What is there to say? Well, so far sounds, and looks like a major marketing campaign, involving a lot of people in paid employment and even more public monies being spent to host it. I really hope I am proven wrong.

It also seems, it took reports from the ABC and other media outlets into just how bad it is in some nursing homes, for them to take real action. There have been enough cases reported to government about abuses in aged care, and all over the media for many years. One must wonder, why all of a sudden, is it on their radar. Oh, that;s right, there is an election coming up. Not that I would vote for any  party now in Australia; it appears most of the time that none are willing to do the right thing, or even working for, and for the good of the Australian people.

One Commissioner said they want stories and submissions from families and people working in aged care, and also that they had invited all key organisations to hear their views. He forgot to say they wanted to hear from people living in residential care themselves, or those of us with dementia, and Dementia Alliance International have not been sought for consultation once. Lots of ‘experts’, telling us what is mostly already available on the Royal Commission website.

It was made clear, the Commission will decide when, how and what is disseminated to the public, saying they based this decision to support individuals privacy. This is, from my perspective a cop put, as it would be very easy to de-identify all submissions and statements, in exactly the same way researchers do for research projects involving humans.

By the way, the current speaker Dr Timothy McEvoy just said Royal Commission is only an inquiry, and it is not adversarial. Hence, nothing may ever change.
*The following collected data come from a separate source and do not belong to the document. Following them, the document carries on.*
(** ** Projections of an outcome *)

Definition outcome_effects (o : Outcome) : list Effect :=
  match o with
  | Success _ _ effects => effects
  | Reverted _ => []
  end.

(** The storages shown to the recipients of the ether transfers of a call, in
    the order of the transfers. *)
Definition seen_by_recipients (effects : list Effect) : list Storage :=
  omap (fun e => match e with Send _ _ seen => Some seen | Emit _ => None end) effects.

(** The transfers of a call as (recipient, amount) pairs. *)
Definition payments (effects : list Effect) : list (address * uint256) :=
  omap (fun e => match e with Send to amount _ => Some (to, amount) | Emit _ => None end)
    effects.

(** ** Invariants of the storage *)

(** The three histories of every batch slot grow together, and a created
    batch has at least its creation entry. *)
Record HistInv (s : Storage) : Prop := {
  hist_next : 1 <= nextBatchId s;
  hist_eq : forall i,
    length (BatchTracking.ownershipHistory (batches s i)) =
      length (BatchTracking.locationHistory (batches s i)) /\
    length (BatchTracking.locationHistory (batches s i)) =
      length (BatchTracking.stageTimestamps (batches s i));
  hist_pos : forall i, 0 < i < nextBatchId s ->
    (1 <= length (BatchTracking.ownershipHistory (batches s i)))%nat
}.

(** Ids are handed out from 1 upwards, slots of ids not yet handed out are
    still zero, references between entities point at assigned ids, and the
    reentrancy guard is released between transactions. *)
Record Inv (s : Storage) : Prop := {
  inv_next_product : 1 <= nextProductId s;
  inv_next_batch : 1 <= nextBatchId s;
  inv_next_transaction : 1 <= nextTransactionId s;
  inv_product_fresh : forall i,
    ~ (0 < i < nextProductId s) -> products s i = Product.zero;
  inv_transaction_fresh : forall i,
    ~ (0 < i < nextTransactionId s) -> transactions s i = Transaction.zero;
  inv_batch_product : forall i,
    0 < i < nextBatchId s ->
    0 < BatchTracking.productId (batches s i) < nextProductId s;
  inv_guard : ReentrancyGuard_entered s = false
}.

(** Transaction [id] has been created with buyer [buyer] and is settled. *)
Record Settled (id : uint256) (buyer : address) (s : Storage) : Prop := {
  settled_assigned : 0 < id < nextTransactionId s;
  settled_buyer : Transaction.to (transactions s id) = buyer;
  settled_completed : Transaction.completed (transactions s id) = true;
  settled_guard : ReentrancyGuard_entered s = false
}.

(** [tx] is a registration sent by [p]. *)
Definition registers (p : address) (tx : Ctx * Call) : bool :=
  match tx.2 with
  | RegisterParticipant _ _ _ => bool_decide (msg_sender tx.1 = p)
  | _ => false
  end.

(** [p] sent no registration in [txs]. *)
Definition never_registered (p : address) (txs : list (Ctx * Call)) : Prop :=
  forallb (fun tx => negb (registers p tx)) txs = true.

(** The answer of [getProductInfo] for a zero product slot. *)
Definition zero_product_info
    : string * string * uint256 * address * Quality * bool * list string :=
  (EmptyString, EmptyString, 0, address0, Excellent, false, []).

(** ** A concrete ledger

    The setup of the test suite's ownership tests: account 9 deploys, 1
    registers as a farmer and 2 as a distributor, 1 creates a product and a
    batch for it.  Then 1 offers the batch to 2 for 100 and 2 pays 150.
    Account 3 stays unregistered. *)
Module Demo.
Definition admin : address := 9.
Definition farmer : address := 1.
Definition distributor : address := 2.
Definition outsider : address := 3.

Definition by_ (a : address) : Ctx := mkCtx a 1000 (fun _ _ => true).

Definition setup : list (Ctx * Call) :=
  [ (by_ farmer, RegisterParticipant "Green Valley Farm" "California" Farmer);
    (by_ distributor, RegisterParticipant "Dist Co" "Nevada" Distributor);
    (by_ farmer, CreateProduct "Tomatoes" "Roma" 1000 "2024-01-15" true []);
    (by_ farmer, CreateBatch 1 "QR_001" "Farm") ].

Definition ledger : Storage := run (deploy admin) setup.

Definition offer : Ctx * Call := (by_ farmer, CreateTransaction 1 distributor 100 "sale").

Definition offered : Storage := apply ledger offer.

Definition settle : Ctx * Call := (by_ distributor, CompleteTransaction 1 150).

Definition settled : Storage := apply offered settle.

(** The storage as the buyer sees it while receiving the refund of 50. *)
Definition refund_view : Storage :=
  List.last (seen_by_recipients (outcome_effects (call settle.1 settle.2 offered)))
    offered.
End Demo.

(** ** Further invariants of the storage *)

(** What a batch slot and its neighbours look like in a reachable storage:
    slots of batch ids not yet handed out are zero and have no provenance
    records, a created batch carries its own id, a created transaction names a
    created batch, and the code index only holds created batch ids, each under
    one code. *)
Record Linked (s : Storage) : Prop := {
  linked_batch_fresh : forall i,
    ~ (0 < i < nextBatchId s) -> batches s i = BatchTracking.zero;
  linked_log_fresh : forall i,
    ~ (0 < i < nextBatchId s) -> batchEnvironmentData s i = [];
  linked_batch_id : forall i,
    0 < i < nextBatchId s -> BatchTracking.batchId (batches s i) = i;
  linked_transaction_batch : forall i,
    0 < i < nextTransactionId s ->
    0 < Transaction.batchId (transactions s i) < nextBatchId s;
  linked_code_range : forall c,
    qrCodeToBatch s c <> 0 -> 0 < qrCodeToBatch s c < nextBatchId s;
  linked_code_inj : forall c1 c2,
    qrCodeToBatch s c1 <> 0 -> qrCodeToBatch s c1 = qrCodeToBatch s c2 -> c1 = c2
}.

(** The current owner, location and timestamp of a created batch are the
    last entries of its three histories. *)
Record Current (s : Storage) : Prop := {
  current_next : 1 <= nextBatchId s;
  current_owner : forall i, 0 < i < nextBatchId s ->
    List.last (BatchTracking.ownershipHistory (batches s i)) address0 =
      BatchTracking.currentOwner (batches s i) /\
    List.last (BatchTracking.locationHistory (batches s i)) EmptyString =
      BatchTracking.location (batches s i) /\
    List.last (BatchTracking.stageTimestamps (batches s i)) 0 =
      BatchTracking.timestamp (batches s i)
}.

(** The fields of a product that are written once, at creation. *)
Definition product_facts (p : Product.t)
    : uint256 * string * string * uint256 * string * address * bool * list string :=
  (Product.productId p, Product.productName p, Product.variety p, Product.quantity p,
   Product.harvestDate p, Product.farmer p, Product.isOrganic p,
   Product.certifications p).

(** The fields of a transaction that are written once, at creation. *)
Definition transaction_terms (x : Transaction.t)
    : uint256 * uint256 * address * address * uint256 * uint256 * string :=
  (Transaction.transactionId x, Transaction.batchId x, Transaction.from x,
   Transaction.to x, Transaction.timestamp x, Transaction.price x,
   Transaction.transactionType x).

(** [tx] is a call of [pause] or [unpause]. *)
Definition is_pause (tx : Ctx * Call) : bool :=
  match tx.2 with
  | Pause | Unpause => true
  | _ => false
  end.

(** The functions guarded by [onlyRegistered]. *)
Definition needs_registration (c : Call) : bool :=
  match c with
  | CreateProduct _ _ _ _ _ _ | CreateBatch _ _ _ | RecordEnvironmentData _ _ _ _ _
  | TransferBatchOwnership _ _ _ _ | UpdateQuality _ _ _ | AddBatchNote _ _ => true
  | _ => false
  end.

(** The functions guarded by [validBatch], with the batch id they name. *)
Definition named_batch (c : Call) : option uint256 :=
  match c with
  | RecordEnvironmentData b _ _ _ _ | TransferBatchOwnership b _ _ _
  | UpdateQuality b _ _ | AddBatchNote b _ | CreateTransaction b _ _ _ => Some b
  | _ => None
  end.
He also just said, they do want to hear from people receiving care… ‘if we can‘, and said in a way as if residents are incapable of having a voice.
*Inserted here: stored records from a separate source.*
(** * MyAPI: a shallow embedding of the request dispatcher

    The development follows [src/MyAPI/MyAPI.py] and [src/main.py]:
    the response classes, the registry of endpoints built by
    [Registerer.add_endpoint], the matcher and binder [MyApp.find_endpoint]
    and the dispatcher [MyApp._handle_http].

    Python data is modelled as follows.
    - [str] and [bytes] are both Rocq strings (sequences of 8-bit
      characters); a [str] is held as its UTF-8 text.
    - a [dict] whose iteration order the code relies on is an association
      list with unique keys in insertion order; the keyword-argument
      dictionary [func_args], which is only read by key, is a [gmap].
    - an exception is a value of [exn]; code that may raise returns
      [result A]. *)

From Stdlib Require Import ZArith NArith String Ascii List Lia Bool DecimalString
  DecimalPos.
From stdpp Require Import gmap strings list fin_maps.

Set Warnings "-register-all".

Local Open Scope string_scope.
Local Open Scope Z_scope.

(** ** Exceptions *)

Module Exn.

(** The exception classes that the modelled code and the library calls it
    makes can raise, with the part of the built-in hierarchy above them. *)
Inductive exn : Type :=
| PyException
| ArithmeticError
| OverflowError
| ZeroDivisionError
| AttributeError
| LookupError
| IndexError
| KeyError
| RuntimeError
| NotImplementedError
| RecursionError
| TypeError
| ValueError
| JSONDecodeError
| UnicodeError
| UnicodeDecodeError
| UnicodeEncodeError.

Definition exn_eqb (a b : exn) : bool :=
  match a, b with
  | PyException, PyException
  | ArithmeticError, ArithmeticError
  | OverflowError, OverflowError
  | ZeroDivisionError, ZeroDivisionError
  | AttributeError, AttributeError
  | LookupError, LookupError
  | IndexError, IndexError
  | KeyError, KeyError
  | RuntimeError, RuntimeError
  | NotImplementedError, NotImplementedError
  | RecursionError, RecursionError
  | TypeError, TypeError
  | ValueError, ValueError
  | JSONDecodeError, JSONDecodeError
  | UnicodeError, UnicodeError
  | UnicodeDecodeError, UnicodeDecodeError
  | UnicodeEncodeError, UnicodeEncodeError => true
  | _, _ => false
  end.

(** The direct base class; [PyException] stands for the root. *)
Definition base (e : exn) : option exn :=
  match e with
  | PyException => None
  | ArithmeticError => Some PyException
  | OverflowError => Some ArithmeticError
  | ZeroDivisionError => Some ArithmeticError
  | AttributeError => Some PyException
  | LookupError => Some PyException
  | IndexError => Some LookupError
  | KeyError => Some LookupError
  | RuntimeError => Some PyException
  | NotImplementedError => Some RuntimeError
  | RecursionError => Some RuntimeError
  | TypeError => Some PyException
  | ValueError => Some PyException
  | JSONDecodeError => Some ValueError
  | UnicodeError => Some ValueError
  | UnicodeDecodeError => Some UnicodeError
  | UnicodeEncodeError => Some UnicodeError
  end.

(** [isinstance e cls]: [e]'s class is [cls] or derives from it.  The
    hierarchy above is at most four classes deep. *)
Fixpoint isinstance_fuel (fuel : nat) (e cls : exn) : bool :=
  exn_eqb e cls ||
  match fuel with
  | O => false
  | S fuel' =>
      match base e with
      | Some b => isinstance_fuel fuel' b cls
      | None => false
      end
  end.

Definition isinstance (e cls : exn) : bool := isinstance_fuel 4 e cls.

(** [except (c1, c2, ...)]: does the clause catch [e]? *)
Definition caught_by (classes : list exn) (e : exn) : bool :=
  existsb (isinstance e) classes.

End Exn.
Export Exn.

(** ** The error monad *)

Definition result (A : Type) : Type := (exn + A)%type.

Definition raise {A} (e : exn) : result A := inl e.

#[global] Instance result_ret : MRet result := fun A a => inr a.
#[global] Instance result_bind : MBind result := fun A B k m =>
  match m with
  | inl e => inl e
  | inr a => k a
  end.

(** [try: m except (classes): h] *)
Definition try_except {A} (m : result A) (classes : list exn)
    (h : exn -> result A) : result A :=
  match m with
  | inl e => if caught_by classes e then h e else inl e
  | inr a => inr a
  end.

(** ** Python values *)

(** The values that travel through the dispatcher: what [json.loads]
    produces, what the type callables [int] and [list] produce from a
    path segment or a query value, and what [json.dumps] consumes.  A float
    is carried as the decimal text it was read from; its arithmetic is
    not part of the model. *)
Inductive value : Type :=
| VNone
| VBool (b : bool)
| VInt (z : Z)
| VFloat (lexeme : string)
| VStr (s : string)
| VBytes (b : string)
| VList (l : list value)
| VDict (d : list (string * value)).

(** [x is None] *)
Definition is_None (v : value) : bool :=
  match v with VNone => true | _ => false end.

(** ** Strings *)

Module PyStr.

Definition code (c : ascii) : N := N_of_ascii c.

Definition chr (n : N) : ascii := ascii_of_N n.

(** [s.split(sep)] for a one-character separator: never empty. *)
Fixpoint split (sep : ascii) (s : string) : list string :=
  match s with
  | EmptyString => [EmptyString]
  | String c s' =>
      if Ascii.eqb c sep then EmptyString :: split sep s'
      else match split sep s' with
           | h :: t => String c h :: t
           | [] => [String c EmptyString]
           end
  end.

(** [s.split(sep, 1)]: [None] when [sep] does not occur, else the text
    before and after its first occurrence. *)
Fixpoint split_once (sep : ascii) (s : string) : option (string * string) :=
  match s with
  | EmptyString => None
  | String c s' =>
      if Ascii.eqb c sep then Some (EmptyString, s')
      else match split_once sep s' with
           | Some (h, t) => Some (String c h, t)
           | None => None
           end
  end.

(** [c in s] for a character. *)
Fixpoint contains (c : ascii) (s : string) : bool :=
  match s with
  | EmptyString => false
  | String d s' => Ascii.eqb c d || contains c s'
  end.

Fixpoint lstrip (p : ascii -> bool) (s : string) : string :=
  match s with
  | EmptyString => EmptyString
  | String c s' => if p c then lstrip p s' else s
  end.

Fixpoint rstrip (p : ascii -> bool) (s : string) : string :=
  match s with
  | EmptyString => EmptyString
  | String c s' =>
      match rstrip p s' with
      | EmptyString => if p c then EmptyString else String c EmptyString
      | r => String c r
      end
  end.

Fixpoint remove (p : ascii -> bool) (s : string) : string :=
  match s with
  | EmptyString => EmptyString
  | String c s' => if p c then remove p s' else String c (remove p s')
  end.

Fixpoint forallb (p : ascii -> bool) (s : string) : bool :=
  match s with
  | EmptyString => true
  | String c s' => p c && forallb p s'
  end.

Fixpoint map (f : ascii -> ascii) (s : string) : string :=
  match s with
  | EmptyString => EmptyString
  | String c s' => String (f c) (map f s')
  end.

Definition is_digit (c : ascii) : bool :=
  ((48 <=? code c) && (code c <=? 57))%N.

Definition is_alpha (c : ascii) : bool :=
  (((65 <=? code c) && (code c <=? 90)) || ((97 <=? code c) && (code c <=? 122)))%N.

(** The value of a hexadecimal digit. *)
Definition hex_value (c : ascii) : option N :=
  let n := code c in
  if is_digit c then Some (n - 48)%N
  else if ((65 <=? n) && (n <=? 70))%N then Some (n - 55)%N
  else if ((97 <=? n) && (n <=? 102))%N then Some (n - 87)%N
  else None.

(** One lower-case hexadecimal digit. *)
Definition hex_digit (n : N) : ascii :=
  if (n <? 10)%N then chr (48 + n) else chr (87 + n).

(** [str(z)] for an integer of at most 4300 digits
    ([sys.int_info.default_max_str_digits]); for a longer one Python raises
    a [ValueError], which this total function does not model. *)
Definition of_Z (z : Z) : string :=
  DecimalString.NilZero.string_of_int (Z.to_int z).

End PyStr.

(** ** Dictionaries in insertion order *)

Module Dict.

(** [d[k] = v]: a present key keeps its place, a new one goes last. *)
Fixpoint set {A} (d : list (string * A)) (k : string) (v : A)
    : list (string * A) :=
  match d with
  | [] => [(k, v)]
  | (k', v') :: d' =>
      if String.eqb k' k then (k, v) :: d' else (k', v') :: set d' k v
  end.

(** [d.get(k)] *)
Fixpoint get {A} (d : list (string * A)) (k : string) : option A :=
  match d with
  | [] => None
  | (k', v) :: d' => if String.eqb k' k then Some v else get d' k
  end.

(** [list(d.keys())] *)
Definition keys {A} (d : list (string * A)) : list string := fst <$> d.

End Dict.

(** ** UTF-8 *)

Module Utf8.
Import PyStr.
Local Open Scope N_scope.

Definition is_cont (c : ascii) : bool := (128 <=? code c) && (code c <=? 191).

Definition low6 (c : ascii) : N := code c mod 64.

(** [b.decode('utf-8', 'surrogatepass')]: the code points of a byte string,
    or [None] where Python raises [UnicodeDecodeError].  Overlong forms and
    values above U+10FFFF are rejected; with [surrogatepass] the three-byte
    forms of U+D800..U+DFFF are let through. *)
Fixpoint decode (s : string) : option (list N) :=
  match s with
  | EmptyString => Some []
  | String b0 s1 =>
      let n0 := code b0 in
      if n0 <? 128 then cons n0 <$> decode s1
      else if (194 <=? n0) && (n0 <=? 223) then
        match s1 with
        | String b1 s2 =>
            if is_cont b1 then cons ((n0 mod 32) * 64 + low6 b1) <$> decode s2
            else None
        | _ => None
        end
      else if (224 <=? n0) && (n0 <=? 239) then
        match s1 with
        | String b1 (String b2 s3) =>
            let cp := (n0 mod 16) * 4096 + low6 b1 * 64 + low6 b2 in
            if is_cont b1 && is_cont b2 && (2048 <=? cp)
            then cons cp <$> decode s3 else None
        | _ => None
        end
      else if (240 <=? n0) && (n0 <=? 244) then
        match s1 with
        | String b1 (String b2 (String b3 s4)) =>
            let cp := (n0 mod 8) * 262144 + low6 b1 * 4096
                      + low6 b2 * 64 + low6 b3 in
            if is_cont b1 && is_cont b2 && is_cont b3
               && (65536 <=? cp) && (cp <=? 1114111)
            then cons cp <$> decode s4 else None
        | _ => None
        end
      else None
  end.

Definition encode_point (cp : N) : string :=
  if cp <? 128 then String (chr cp) EmptyString
  else if cp <? 2048 then
    String (chr (192 + cp / 64)) (String (chr (128 + cp mod 64)) EmptyString)
  else if cp <? 65536 then
    String (chr (224 + cp / 4096))
      (String (chr (128 + (cp / 64) mod 64))
         (String (chr (128 + cp mod 64)) EmptyString))
  else
    String (chr (240 + cp / 262144))
      (String (chr (128 + (cp / 4096) mod 64))
         (String (chr (128 + (cp / 64) mod 64))
            (String (chr (128 + cp mod 64)) EmptyString))).

(** The UTF-8 text of a sequence of code points. *)
Fixpoint encode (l : list N) : string :=
  match l with
  | [] => EmptyString
  | cp :: l' => encode_point cp ++ encode l'
  end.

(** The code points of a [str] held as UTF-8 text; a byte that is not part
    of a well-formed sequence is read as the code point of its own value. *)
Fixpoint points (fuel : nat) (s : string) : list N :=
  match fuel, s with
  | O, _ | _, EmptyString => []
  | S fuel', String b0 s1 =>
      let n0 := code b0 in
      let take (k : nat) : list N :=
        match decode (substring 0 k s) with
        | Some [cp] => cp :: points fuel' (substring k (String.length s - k) s)
        | _ => n0 :: points fuel' s1
        end in
      if n0 <? 128 then n0 :: points fuel' s1
      else if n0 <? 224 then take 2%nat
      else if n0 <? 240 then take 3%nat
      else take 4%nat
  end.

Definition code_points (s : string) : list N := points (String.length s) s.

End Utf8.

(** ** The [json] library *)

Module Json.
Import PyStr.

(** *** [json.dumps] with its default options *)

Definition hex4 (n : N) : string :=
  String (hex_digit (n / 4096 mod 16))
    (String (hex_digit (n / 256 mod 16))
       (String (hex_digit (n / 16 mod 16))
          (String (hex_digit (n mod 16)) EmptyString))).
If you are really bored, and have nothing better to do, tune in to the video afterwards, as it is now adjourned until February!
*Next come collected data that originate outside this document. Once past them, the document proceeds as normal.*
(** * iBuddy: the identity store, the mentee/note store and their
    authorization rules

    A shallow embedding of [app/models/user.server.ts] and
    [app/models/mentee.server.ts].  The document store behind
    [arc.tables()] is a record of three finite maps; an [async] function
    is a computation that threads the store and may reject. *)

From Stdlib Require Import ZArith Ascii String HexadecimalString HexadecimalN.
From stdpp Require Import base option strings list gmap fin_maps.

Local Open Scope string_scope.

(** ** Strings *)

(** Strings are sequences of 8-bit characters.  On such text
    [String.prototype.toLowerCase] maps [A]..[Z] to [a]..[z] and keeps
    every other character. *)
Definition lower_ascii (c : ascii) : ascii :=
  let n := nat_of_ascii c in
  if ((65 <=? n) && (n <=? 90))%nat then ascii_of_nat (n + 32) else c.

Fixpoint toLowerCase (s : string) : string :=
  match s with
  | EmptyString => EmptyString
  | String c rest => String (lower_ascii c) (toLowerCase rest)
  end.

(** [a > b] on two JS strings: lexicographic on code units. *)
Definition js_string_gt (a b : string) : bool := String.ltb b a.

(** [`${v}`] for a property that may be missing. *)
Definition js_template (v : option string) : string := default "undefined" v.

(** [begins_with(sk, :sk)] of the store's query language. *)
Definition begins_with (s p : string) : bool := String.prefix p s.

(** A value of type [any], as far as [typeof] tells values apart. *)
Inductive JsValue :=
  | JsUndefined
  | JsNull
  | JsBoolean (b : bool)
  | JsNumber (n : Z)
  | JsString (s : string)
  | JsObject.

Definition typeof (v : JsValue) : string :=
  match v with
  | JsUndefined => "undefined"
  | JsNull => "object"
  | JsBoolean _ => "boolean"
  | JsNumber _ => "number"
  | JsString _ => "string"
  | JsObject => "object"
  end.

(** [s.split(sep)] for a one-character separator: the pieces between
    the separators, empty pieces included; never the empty list. *)
Fixpoint js_split (sep : ascii) (s : string) : list string :=
  match s with
  | EmptyString => [EmptyString]
  | String c rest =>
      if Ascii.eqb c sep then EmptyString :: js_split sep rest
      else match js_split sep rest with
           | piece :: pieces => String c piece :: pieces
           | [] => [String c EmptyString]
           end
  end.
16 thoughts on “Preliminary Hearing into the Royal Commission into Aged Care

  1. The points you make are great Kate. It worries me that the knee jerk reaction from eh Minister is more bureaucracy. That’s not to say that rules don’t have a place, but just that they don’t address the fundamental issues. It also worries me that a version of Consumer Directed Care is to be introduced into nursing home – not to say that autonomy and decision making aren’t important, but rather to say that the approach is based on a ‘market model’ and people will FEEL like they have power but it’s only purchasing ‘power’ from a menu predetermined by the nursing home, not the power to be living their real lives. nyhoo, enuff from me. Thank you again Kate for your public voice 🙂

    Liked by 1 person

  2. Hi Kate , in QLD in the mid 2005 approx physical restraints were not allowed in nursing homes. Putting a bed against a wall with the rail up was considered a restraint so they bought in low low beds and crash mats to prevent any injury. Prior to the ban, a restraint form with the doctors signature and the family’s signature had to be included. I always felt restraining a person was wrong and told them that diversional therapy activities would benefit the residents. Are the state laws different in regards to restraints? I thought it was nationalised.
    I left the aged care sector several years ago because i felt management were more concerned about the money instead of quality resident care. Cheers Cath.

    Liked by 1 person

  3. Like you Kate I listened in to live preliminary and like you hope it is not just a talk fest with no positive outcomes and changes. Very disappointing DAI was not contacted for input hopefully it is not too late for DAI to have a voice to inform them of what the ‘lived dementia experience’ is like. Because I’m sure some of the suited individuals there would have no flipping idea 😡X ness

    Liked by 1 person

    • DAI will make a submission, and I’ll also make a private one. But not to have engaged with us before this hearing is inexcusable, considering all the free consulting I’ve provided the government the last many years!